-- Provided information follows --

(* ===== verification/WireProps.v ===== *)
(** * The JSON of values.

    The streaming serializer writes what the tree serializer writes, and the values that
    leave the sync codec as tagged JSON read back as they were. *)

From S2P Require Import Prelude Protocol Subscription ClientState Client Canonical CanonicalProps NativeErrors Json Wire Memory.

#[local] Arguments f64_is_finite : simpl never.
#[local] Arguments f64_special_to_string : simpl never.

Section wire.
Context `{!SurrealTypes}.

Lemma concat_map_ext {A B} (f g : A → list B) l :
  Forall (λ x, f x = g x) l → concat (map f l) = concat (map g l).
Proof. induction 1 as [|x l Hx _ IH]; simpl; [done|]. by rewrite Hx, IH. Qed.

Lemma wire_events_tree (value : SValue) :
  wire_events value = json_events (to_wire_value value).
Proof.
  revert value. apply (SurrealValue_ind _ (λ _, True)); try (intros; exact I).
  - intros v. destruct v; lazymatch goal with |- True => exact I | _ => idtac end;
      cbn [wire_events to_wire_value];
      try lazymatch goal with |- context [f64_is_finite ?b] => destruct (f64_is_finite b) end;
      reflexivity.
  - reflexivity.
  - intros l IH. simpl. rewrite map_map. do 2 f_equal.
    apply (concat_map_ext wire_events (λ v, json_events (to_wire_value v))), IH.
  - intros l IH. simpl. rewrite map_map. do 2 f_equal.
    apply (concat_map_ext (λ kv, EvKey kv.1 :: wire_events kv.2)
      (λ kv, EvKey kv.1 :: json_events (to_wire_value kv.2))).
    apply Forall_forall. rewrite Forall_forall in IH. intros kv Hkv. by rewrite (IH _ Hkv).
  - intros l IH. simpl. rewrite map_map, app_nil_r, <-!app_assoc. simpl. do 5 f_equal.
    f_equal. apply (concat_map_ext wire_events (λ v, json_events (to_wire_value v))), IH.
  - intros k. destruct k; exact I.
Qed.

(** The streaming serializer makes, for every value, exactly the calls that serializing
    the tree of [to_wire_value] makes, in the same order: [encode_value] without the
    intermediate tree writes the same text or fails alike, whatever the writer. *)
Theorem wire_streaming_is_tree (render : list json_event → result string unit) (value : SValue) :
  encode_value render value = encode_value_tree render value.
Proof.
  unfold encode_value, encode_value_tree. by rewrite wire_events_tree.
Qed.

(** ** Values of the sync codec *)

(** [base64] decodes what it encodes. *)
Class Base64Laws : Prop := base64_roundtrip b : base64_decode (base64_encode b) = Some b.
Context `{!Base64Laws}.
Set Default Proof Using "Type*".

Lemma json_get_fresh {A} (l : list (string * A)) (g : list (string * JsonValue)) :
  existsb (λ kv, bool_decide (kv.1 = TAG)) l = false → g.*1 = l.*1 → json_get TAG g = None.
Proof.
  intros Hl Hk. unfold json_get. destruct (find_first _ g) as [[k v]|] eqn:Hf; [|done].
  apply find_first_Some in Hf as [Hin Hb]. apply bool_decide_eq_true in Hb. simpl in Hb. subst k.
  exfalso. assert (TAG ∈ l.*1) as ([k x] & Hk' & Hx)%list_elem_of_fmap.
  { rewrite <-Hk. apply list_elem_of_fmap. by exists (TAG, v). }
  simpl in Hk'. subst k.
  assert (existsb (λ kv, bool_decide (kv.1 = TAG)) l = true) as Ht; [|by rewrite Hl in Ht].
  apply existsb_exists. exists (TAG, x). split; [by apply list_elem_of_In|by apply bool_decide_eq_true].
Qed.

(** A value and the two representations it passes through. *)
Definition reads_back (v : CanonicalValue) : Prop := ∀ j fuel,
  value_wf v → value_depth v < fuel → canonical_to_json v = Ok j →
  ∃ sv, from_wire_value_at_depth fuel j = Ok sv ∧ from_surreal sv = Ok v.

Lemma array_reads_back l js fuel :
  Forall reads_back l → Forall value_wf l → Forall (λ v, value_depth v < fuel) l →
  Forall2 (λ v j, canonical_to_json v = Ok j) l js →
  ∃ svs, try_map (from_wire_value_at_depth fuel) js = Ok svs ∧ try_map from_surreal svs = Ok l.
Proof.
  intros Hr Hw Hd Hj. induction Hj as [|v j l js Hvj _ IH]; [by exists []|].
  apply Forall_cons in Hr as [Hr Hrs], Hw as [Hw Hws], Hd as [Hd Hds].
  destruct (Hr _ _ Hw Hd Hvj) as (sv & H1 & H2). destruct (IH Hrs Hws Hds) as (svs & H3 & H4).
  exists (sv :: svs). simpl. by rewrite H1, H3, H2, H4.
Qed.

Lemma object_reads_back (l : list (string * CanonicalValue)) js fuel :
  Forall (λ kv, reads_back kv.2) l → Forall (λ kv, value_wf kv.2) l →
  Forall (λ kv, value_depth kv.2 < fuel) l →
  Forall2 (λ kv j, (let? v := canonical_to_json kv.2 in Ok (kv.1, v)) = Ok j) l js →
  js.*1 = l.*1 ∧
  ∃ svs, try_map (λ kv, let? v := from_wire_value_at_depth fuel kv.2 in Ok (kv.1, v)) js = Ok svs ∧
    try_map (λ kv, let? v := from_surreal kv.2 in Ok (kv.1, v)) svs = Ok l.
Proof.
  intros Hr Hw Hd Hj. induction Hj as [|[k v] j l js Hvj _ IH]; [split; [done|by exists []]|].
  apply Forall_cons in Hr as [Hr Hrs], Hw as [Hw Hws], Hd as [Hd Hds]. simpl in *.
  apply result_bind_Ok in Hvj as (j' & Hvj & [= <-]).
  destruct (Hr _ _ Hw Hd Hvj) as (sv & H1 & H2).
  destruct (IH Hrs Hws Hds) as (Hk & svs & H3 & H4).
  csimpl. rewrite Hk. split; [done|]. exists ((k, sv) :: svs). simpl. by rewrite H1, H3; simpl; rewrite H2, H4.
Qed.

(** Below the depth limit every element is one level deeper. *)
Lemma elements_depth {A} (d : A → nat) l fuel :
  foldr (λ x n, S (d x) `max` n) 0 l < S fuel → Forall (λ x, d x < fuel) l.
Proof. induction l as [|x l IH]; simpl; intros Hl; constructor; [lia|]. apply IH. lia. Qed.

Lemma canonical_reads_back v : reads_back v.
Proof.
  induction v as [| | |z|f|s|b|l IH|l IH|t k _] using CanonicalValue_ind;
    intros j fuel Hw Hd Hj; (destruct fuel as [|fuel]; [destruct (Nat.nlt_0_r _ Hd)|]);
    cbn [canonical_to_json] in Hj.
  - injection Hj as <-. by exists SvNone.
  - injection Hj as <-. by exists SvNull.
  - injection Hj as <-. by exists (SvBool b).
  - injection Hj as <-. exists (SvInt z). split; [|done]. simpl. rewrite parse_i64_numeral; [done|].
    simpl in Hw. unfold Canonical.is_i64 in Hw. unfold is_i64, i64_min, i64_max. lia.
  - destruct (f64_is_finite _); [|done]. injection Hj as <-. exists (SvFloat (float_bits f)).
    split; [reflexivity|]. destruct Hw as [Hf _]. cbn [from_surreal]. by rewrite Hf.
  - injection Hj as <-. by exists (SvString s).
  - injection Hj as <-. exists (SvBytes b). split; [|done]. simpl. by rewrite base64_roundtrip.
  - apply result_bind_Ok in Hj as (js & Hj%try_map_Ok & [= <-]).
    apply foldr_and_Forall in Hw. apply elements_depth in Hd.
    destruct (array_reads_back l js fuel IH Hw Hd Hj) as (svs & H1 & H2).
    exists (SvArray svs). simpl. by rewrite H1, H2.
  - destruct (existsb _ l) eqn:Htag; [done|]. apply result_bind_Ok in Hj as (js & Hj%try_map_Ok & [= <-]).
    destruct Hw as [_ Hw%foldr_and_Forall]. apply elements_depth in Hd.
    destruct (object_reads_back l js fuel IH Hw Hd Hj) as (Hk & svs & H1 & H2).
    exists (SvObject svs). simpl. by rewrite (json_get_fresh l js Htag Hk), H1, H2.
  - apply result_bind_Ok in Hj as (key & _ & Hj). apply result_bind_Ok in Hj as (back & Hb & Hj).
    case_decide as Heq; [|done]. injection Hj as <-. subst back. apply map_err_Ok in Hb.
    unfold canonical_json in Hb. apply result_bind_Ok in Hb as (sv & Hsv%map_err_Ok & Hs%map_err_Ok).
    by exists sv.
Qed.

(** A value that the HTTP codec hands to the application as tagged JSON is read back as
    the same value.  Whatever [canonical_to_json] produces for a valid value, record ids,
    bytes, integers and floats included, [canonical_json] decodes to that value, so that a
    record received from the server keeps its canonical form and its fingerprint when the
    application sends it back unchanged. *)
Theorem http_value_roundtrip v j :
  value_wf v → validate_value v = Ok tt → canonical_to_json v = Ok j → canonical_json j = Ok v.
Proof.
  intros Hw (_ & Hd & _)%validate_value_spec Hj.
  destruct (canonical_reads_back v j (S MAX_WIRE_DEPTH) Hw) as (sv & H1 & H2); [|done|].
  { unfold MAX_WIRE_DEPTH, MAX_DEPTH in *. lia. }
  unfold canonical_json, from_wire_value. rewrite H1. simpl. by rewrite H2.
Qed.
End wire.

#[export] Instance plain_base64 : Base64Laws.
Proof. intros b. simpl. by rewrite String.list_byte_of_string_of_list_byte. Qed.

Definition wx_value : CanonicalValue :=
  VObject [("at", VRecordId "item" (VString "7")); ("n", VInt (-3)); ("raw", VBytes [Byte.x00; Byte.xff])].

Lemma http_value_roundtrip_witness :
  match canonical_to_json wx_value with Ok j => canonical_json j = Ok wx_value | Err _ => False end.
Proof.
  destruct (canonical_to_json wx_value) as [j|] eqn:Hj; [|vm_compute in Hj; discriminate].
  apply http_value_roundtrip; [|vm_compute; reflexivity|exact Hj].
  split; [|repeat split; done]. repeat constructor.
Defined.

-- Provided information concluded --
-- Provided information follows --

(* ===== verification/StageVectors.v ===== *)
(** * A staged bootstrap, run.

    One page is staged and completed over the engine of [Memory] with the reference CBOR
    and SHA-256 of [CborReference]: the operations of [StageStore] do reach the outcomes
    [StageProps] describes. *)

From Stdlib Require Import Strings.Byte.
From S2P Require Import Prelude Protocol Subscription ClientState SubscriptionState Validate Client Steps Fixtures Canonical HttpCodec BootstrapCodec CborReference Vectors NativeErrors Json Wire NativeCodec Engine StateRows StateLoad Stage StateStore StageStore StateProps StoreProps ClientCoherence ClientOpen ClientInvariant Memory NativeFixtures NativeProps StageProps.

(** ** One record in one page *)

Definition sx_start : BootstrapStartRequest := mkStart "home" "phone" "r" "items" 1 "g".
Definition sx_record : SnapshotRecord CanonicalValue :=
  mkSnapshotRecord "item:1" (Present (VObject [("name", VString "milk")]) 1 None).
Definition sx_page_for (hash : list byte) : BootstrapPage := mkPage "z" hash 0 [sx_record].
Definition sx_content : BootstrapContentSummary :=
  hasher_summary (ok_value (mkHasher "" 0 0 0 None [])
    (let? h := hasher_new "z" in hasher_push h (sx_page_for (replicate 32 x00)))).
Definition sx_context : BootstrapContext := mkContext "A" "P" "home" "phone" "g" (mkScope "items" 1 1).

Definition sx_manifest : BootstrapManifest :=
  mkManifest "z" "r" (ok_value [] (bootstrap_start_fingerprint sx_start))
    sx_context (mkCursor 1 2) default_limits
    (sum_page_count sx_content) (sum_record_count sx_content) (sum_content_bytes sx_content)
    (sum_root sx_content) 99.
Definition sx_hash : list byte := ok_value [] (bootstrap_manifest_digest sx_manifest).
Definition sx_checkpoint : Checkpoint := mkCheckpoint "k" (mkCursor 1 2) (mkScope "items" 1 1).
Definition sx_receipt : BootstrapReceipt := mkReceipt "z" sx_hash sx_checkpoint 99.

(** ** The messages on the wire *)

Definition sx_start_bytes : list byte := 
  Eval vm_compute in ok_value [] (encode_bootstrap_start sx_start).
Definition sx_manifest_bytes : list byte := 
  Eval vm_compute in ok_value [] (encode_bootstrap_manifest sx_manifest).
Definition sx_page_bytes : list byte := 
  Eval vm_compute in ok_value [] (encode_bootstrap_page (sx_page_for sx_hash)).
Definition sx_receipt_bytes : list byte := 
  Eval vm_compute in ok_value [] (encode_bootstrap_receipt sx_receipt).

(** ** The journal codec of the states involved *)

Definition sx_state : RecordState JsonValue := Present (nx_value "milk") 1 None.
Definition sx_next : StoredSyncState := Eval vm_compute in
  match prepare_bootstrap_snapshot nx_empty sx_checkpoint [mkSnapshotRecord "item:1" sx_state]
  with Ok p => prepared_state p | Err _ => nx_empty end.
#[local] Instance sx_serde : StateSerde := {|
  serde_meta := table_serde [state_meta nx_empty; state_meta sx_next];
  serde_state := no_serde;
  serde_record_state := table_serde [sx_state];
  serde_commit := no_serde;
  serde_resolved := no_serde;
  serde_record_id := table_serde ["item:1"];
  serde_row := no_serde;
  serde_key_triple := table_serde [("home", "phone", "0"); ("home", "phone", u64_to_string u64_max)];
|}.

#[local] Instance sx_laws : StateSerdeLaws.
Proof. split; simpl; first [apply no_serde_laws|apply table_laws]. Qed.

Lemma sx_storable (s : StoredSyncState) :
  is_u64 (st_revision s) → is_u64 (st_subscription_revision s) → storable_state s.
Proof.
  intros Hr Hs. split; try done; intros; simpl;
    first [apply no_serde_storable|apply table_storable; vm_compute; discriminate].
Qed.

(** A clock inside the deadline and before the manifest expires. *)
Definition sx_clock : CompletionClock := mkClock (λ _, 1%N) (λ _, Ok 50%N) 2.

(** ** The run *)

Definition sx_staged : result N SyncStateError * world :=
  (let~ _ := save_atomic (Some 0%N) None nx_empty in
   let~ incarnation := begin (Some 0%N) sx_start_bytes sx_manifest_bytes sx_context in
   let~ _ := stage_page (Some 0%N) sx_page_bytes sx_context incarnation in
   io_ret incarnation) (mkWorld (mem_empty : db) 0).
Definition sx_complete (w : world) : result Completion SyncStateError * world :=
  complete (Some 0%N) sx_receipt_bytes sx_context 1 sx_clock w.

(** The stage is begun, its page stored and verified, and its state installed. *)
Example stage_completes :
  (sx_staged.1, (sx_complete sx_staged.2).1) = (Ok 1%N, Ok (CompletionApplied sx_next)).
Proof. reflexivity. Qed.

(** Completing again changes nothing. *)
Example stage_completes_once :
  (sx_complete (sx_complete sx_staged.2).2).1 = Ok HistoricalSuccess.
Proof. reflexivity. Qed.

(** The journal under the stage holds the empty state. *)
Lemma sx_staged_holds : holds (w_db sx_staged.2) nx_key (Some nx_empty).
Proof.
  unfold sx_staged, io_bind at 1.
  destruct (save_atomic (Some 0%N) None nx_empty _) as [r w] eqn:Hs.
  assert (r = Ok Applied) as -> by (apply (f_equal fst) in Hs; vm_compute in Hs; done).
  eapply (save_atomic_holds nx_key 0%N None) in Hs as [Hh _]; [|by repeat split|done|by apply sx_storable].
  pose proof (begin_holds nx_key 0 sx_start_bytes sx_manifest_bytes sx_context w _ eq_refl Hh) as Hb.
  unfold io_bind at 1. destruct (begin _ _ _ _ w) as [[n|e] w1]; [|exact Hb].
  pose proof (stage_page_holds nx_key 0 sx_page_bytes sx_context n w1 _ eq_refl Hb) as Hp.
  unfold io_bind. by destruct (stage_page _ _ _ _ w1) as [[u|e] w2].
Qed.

-- Provided information concluded --

What is being asked: The answer is the lines above between the line holding "- apply result_bind_Ok in Hj as (key" and the line holding "#[export] Instance plain_base64 : Base64Laws.", inclusive, each written out exactly, and no others.

Exercise answer:
  - apply result_bind_Ok in Hj as (key & _ & Hj). apply result_bind_Ok in Hj as (back & Hb & Hj).
    case_decide as Heq; [|done]. injection Hj as <-. subst back. apply map_err_Ok in Hb.
    unfold canonical_json in Hb. apply result_bind_Ok in Hb as (sv & Hsv%map_err_Ok & Hs%map_err_Ok).
    by exists sv.
Qed.

(** A value that the HTTP codec hands to the application as tagged JSON is read back as
    the same value.  Whatever [canonical_to_json] produces for a valid value, record ids,
    bytes, integers and floats included, [canonical_json] decodes to that value, so that a
    record received from the server keeps its canonical form and its fingerprint when the
    application sends it back unchanged. *)
Theorem http_value_roundtrip v j :
  value_wf v → validate_value v = Ok tt → canonical_to_json v = Ok j → canonical_json j = Ok v.
Proof.
  intros Hw (_ & Hd & _)%validate_value_spec Hj.
  destruct (canonical_reads_back v j (S MAX_WIRE_DEPTH) Hw) as (sv & H1 & H2); [|done|].
  { unfold MAX_WIRE_DEPTH, MAX_DEPTH in *. lia. }
  unfold canonical_json, from_wire_value. rewrite H1. simpl. by rewrite H2.
Qed.
End wire.

#[export] Instance plain_base64 : Base64Laws.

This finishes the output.